### Information supplied ###

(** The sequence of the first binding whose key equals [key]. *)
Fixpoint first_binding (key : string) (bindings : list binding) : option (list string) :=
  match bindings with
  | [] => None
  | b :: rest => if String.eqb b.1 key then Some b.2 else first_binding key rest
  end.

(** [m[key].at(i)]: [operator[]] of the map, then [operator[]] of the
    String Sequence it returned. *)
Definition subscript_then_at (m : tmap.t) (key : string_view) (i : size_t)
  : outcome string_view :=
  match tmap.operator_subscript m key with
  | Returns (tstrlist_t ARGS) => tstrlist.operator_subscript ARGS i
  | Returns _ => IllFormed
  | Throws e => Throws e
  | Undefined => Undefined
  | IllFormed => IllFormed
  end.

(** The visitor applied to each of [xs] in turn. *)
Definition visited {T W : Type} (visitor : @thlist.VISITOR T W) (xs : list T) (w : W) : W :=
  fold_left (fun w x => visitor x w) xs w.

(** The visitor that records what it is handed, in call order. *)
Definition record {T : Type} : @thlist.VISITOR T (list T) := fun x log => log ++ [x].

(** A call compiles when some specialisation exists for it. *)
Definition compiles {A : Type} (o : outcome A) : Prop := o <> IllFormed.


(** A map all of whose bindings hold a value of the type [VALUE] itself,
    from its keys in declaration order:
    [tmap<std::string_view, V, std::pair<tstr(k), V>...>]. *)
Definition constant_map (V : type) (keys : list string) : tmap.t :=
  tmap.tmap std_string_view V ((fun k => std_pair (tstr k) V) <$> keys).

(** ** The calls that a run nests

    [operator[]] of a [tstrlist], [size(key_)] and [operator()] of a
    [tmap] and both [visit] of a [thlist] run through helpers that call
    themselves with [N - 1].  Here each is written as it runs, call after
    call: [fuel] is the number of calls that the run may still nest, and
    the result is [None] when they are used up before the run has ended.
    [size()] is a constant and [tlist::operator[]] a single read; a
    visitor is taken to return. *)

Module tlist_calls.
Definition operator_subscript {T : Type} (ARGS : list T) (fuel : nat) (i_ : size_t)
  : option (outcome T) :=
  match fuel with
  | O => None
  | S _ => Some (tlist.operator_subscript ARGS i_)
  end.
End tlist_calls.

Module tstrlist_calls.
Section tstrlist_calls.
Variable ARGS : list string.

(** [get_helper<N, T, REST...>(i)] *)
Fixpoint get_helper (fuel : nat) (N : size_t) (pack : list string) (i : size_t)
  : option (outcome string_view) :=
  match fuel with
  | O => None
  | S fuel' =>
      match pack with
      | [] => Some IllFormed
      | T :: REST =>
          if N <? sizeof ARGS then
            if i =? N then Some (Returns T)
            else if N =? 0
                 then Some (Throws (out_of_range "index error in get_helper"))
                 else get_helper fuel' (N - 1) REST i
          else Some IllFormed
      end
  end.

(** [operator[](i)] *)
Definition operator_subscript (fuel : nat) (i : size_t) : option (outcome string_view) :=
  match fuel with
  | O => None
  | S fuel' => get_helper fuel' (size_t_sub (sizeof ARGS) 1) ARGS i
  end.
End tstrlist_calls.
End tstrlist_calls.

###
### Information supplied ###

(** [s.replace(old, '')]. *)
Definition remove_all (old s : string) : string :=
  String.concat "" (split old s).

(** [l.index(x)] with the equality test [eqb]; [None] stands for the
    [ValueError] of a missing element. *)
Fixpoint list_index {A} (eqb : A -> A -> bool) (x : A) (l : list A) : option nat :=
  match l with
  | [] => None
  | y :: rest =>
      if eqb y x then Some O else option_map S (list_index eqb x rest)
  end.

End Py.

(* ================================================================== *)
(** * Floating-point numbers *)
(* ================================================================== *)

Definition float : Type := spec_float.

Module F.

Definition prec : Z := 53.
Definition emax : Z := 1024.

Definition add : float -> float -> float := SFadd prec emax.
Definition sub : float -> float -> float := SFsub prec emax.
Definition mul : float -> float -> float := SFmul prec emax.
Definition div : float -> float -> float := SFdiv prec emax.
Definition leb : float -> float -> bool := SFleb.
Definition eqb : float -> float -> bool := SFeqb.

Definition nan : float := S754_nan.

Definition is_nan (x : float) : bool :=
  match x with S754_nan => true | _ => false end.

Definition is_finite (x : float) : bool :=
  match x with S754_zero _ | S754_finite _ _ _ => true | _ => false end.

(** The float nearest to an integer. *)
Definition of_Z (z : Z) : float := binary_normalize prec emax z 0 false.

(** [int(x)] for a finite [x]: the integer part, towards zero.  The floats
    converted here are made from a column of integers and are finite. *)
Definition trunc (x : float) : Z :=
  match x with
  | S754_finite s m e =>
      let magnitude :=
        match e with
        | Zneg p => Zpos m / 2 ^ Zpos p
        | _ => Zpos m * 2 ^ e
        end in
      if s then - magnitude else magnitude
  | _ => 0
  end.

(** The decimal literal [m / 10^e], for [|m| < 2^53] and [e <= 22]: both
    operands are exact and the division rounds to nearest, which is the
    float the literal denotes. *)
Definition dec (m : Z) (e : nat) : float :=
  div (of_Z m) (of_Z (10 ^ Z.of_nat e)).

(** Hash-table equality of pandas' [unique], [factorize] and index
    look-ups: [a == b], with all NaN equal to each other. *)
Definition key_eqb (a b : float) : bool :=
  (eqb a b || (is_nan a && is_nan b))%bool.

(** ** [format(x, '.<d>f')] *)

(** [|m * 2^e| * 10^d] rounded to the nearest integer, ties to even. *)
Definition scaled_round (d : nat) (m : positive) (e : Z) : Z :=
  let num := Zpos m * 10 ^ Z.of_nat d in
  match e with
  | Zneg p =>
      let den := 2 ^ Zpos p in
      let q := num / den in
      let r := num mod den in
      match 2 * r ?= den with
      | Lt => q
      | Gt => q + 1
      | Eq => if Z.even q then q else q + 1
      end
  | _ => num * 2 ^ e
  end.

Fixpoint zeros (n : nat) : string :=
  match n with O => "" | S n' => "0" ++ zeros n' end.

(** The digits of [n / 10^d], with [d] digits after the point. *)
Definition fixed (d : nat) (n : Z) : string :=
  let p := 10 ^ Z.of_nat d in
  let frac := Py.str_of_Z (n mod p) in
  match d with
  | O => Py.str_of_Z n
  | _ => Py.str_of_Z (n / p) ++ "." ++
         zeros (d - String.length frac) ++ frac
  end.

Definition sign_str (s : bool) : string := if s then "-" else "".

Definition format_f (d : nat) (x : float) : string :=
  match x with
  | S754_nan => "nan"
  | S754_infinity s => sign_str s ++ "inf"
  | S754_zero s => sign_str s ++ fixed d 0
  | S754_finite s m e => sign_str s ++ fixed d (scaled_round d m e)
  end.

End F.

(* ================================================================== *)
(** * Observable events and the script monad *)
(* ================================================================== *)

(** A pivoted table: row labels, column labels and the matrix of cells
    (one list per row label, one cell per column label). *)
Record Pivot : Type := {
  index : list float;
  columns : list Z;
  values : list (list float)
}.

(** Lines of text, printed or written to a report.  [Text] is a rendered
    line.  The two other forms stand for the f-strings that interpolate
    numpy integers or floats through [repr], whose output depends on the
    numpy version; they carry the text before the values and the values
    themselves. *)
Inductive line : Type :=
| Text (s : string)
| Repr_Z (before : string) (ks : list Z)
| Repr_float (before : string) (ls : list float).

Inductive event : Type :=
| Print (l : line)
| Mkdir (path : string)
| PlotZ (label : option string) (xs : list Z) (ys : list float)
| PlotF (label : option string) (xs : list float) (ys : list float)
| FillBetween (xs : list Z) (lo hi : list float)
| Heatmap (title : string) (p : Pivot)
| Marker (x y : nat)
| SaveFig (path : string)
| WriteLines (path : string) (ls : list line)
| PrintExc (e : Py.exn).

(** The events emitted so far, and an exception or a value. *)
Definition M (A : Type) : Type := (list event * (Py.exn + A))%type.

###
### Information supplied ###

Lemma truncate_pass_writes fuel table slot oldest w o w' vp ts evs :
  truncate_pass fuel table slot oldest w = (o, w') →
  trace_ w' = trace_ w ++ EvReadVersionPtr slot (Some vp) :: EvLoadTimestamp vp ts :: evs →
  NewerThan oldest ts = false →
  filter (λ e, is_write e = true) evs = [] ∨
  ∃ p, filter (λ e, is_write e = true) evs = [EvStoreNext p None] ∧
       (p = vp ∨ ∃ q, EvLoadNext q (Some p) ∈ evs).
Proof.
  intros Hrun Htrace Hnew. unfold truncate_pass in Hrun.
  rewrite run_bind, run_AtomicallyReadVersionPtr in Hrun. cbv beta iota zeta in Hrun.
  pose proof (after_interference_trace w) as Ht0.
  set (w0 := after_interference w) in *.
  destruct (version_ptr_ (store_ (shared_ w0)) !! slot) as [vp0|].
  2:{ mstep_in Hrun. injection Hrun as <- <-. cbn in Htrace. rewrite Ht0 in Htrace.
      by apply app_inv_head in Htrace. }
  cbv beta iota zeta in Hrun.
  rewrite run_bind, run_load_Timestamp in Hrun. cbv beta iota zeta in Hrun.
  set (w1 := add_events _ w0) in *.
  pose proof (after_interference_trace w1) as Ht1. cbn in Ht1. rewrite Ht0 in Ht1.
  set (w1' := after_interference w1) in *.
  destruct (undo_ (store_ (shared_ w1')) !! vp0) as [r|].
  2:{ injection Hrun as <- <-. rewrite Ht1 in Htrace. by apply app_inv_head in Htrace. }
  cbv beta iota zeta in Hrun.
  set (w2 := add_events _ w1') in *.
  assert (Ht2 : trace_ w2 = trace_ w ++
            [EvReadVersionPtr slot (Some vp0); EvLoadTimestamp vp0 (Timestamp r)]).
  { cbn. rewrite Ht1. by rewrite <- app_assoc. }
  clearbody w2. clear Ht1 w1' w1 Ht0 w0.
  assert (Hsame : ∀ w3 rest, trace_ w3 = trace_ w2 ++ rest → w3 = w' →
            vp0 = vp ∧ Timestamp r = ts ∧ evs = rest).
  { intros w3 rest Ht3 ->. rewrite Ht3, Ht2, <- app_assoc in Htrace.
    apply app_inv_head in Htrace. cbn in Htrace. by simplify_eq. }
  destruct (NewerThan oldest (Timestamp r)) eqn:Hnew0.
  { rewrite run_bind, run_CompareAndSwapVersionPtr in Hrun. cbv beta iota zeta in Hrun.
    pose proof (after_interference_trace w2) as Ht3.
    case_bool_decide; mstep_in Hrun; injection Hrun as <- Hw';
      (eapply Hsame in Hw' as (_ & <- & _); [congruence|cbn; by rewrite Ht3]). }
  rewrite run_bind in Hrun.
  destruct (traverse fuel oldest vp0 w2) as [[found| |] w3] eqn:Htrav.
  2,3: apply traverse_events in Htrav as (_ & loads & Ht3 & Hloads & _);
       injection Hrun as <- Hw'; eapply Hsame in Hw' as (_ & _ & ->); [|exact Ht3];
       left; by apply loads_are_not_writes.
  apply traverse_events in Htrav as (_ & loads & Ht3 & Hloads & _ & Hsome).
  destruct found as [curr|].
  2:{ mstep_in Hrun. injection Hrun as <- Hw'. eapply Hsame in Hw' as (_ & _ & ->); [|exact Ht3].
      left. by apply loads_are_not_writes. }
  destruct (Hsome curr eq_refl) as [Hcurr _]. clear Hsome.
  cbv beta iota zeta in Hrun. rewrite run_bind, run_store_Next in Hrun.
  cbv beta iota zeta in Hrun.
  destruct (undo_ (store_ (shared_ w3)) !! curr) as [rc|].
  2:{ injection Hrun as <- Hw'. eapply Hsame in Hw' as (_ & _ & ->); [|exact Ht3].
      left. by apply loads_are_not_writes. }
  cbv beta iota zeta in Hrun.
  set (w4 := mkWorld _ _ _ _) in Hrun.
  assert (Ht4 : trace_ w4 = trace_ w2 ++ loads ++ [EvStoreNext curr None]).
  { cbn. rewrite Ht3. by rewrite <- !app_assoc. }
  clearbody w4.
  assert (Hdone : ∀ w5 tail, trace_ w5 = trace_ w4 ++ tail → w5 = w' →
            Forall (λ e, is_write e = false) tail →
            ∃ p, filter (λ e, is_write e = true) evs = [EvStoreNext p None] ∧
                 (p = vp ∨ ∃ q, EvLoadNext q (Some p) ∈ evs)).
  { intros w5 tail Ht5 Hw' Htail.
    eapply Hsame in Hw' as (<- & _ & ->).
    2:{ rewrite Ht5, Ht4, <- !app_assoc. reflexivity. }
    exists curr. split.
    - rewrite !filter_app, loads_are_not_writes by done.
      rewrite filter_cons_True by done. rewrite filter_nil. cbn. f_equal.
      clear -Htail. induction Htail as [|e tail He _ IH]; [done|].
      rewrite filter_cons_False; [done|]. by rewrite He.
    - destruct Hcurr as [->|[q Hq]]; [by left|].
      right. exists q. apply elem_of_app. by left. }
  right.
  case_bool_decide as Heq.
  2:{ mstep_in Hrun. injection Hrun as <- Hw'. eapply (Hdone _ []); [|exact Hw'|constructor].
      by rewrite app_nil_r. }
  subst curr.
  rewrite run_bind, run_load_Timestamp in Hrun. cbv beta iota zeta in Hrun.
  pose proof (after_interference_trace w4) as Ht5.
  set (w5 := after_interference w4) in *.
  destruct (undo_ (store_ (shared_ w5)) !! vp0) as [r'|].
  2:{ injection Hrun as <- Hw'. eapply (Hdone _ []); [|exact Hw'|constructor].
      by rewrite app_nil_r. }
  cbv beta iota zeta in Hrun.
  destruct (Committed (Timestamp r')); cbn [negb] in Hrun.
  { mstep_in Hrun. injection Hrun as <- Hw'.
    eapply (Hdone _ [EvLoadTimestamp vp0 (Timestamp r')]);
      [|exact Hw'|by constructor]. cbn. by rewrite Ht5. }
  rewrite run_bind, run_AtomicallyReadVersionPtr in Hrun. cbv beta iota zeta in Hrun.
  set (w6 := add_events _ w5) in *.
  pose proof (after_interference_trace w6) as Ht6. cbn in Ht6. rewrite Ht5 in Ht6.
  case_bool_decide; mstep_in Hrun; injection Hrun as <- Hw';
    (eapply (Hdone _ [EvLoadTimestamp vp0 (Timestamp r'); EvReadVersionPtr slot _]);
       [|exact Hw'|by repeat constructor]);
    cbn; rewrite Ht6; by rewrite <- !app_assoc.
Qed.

###

▶ _Aim of the exercise_: From the records above, extract exactly and only the lines that begin at the line with "(** The sequence" and stop after the line with "(** The visitor applied".

▶ _Result of this exercise_:
(** The sequence of the first binding whose key equals [key]. *)
Fixpoint first_binding (key : string) (bindings : list binding) : option (list string) :=
  match bindings with
  | [] => None
  | b :: rest => if String.eqb b.1 key then Some b.2 else first_binding key rest
  end.

(** [m[key].at(i)]: [operator[]] of the map, then [operator[]] of the
    String Sequence it returned. *)
Definition subscript_then_at (m : tmap.t) (key : string_view) (i : size_t)
  : outcome string_view :=
  match tmap.operator_subscript m key with
  | Returns (tstrlist_t ARGS) => tstrlist.operator_subscript ARGS i
  | Returns _ => IllFormed
  | Throws e => Throws e
  | Undefined => Undefined
  | IllFormed => IllFormed
  end.

(** The visitor applied to each of [xs] in turn. *)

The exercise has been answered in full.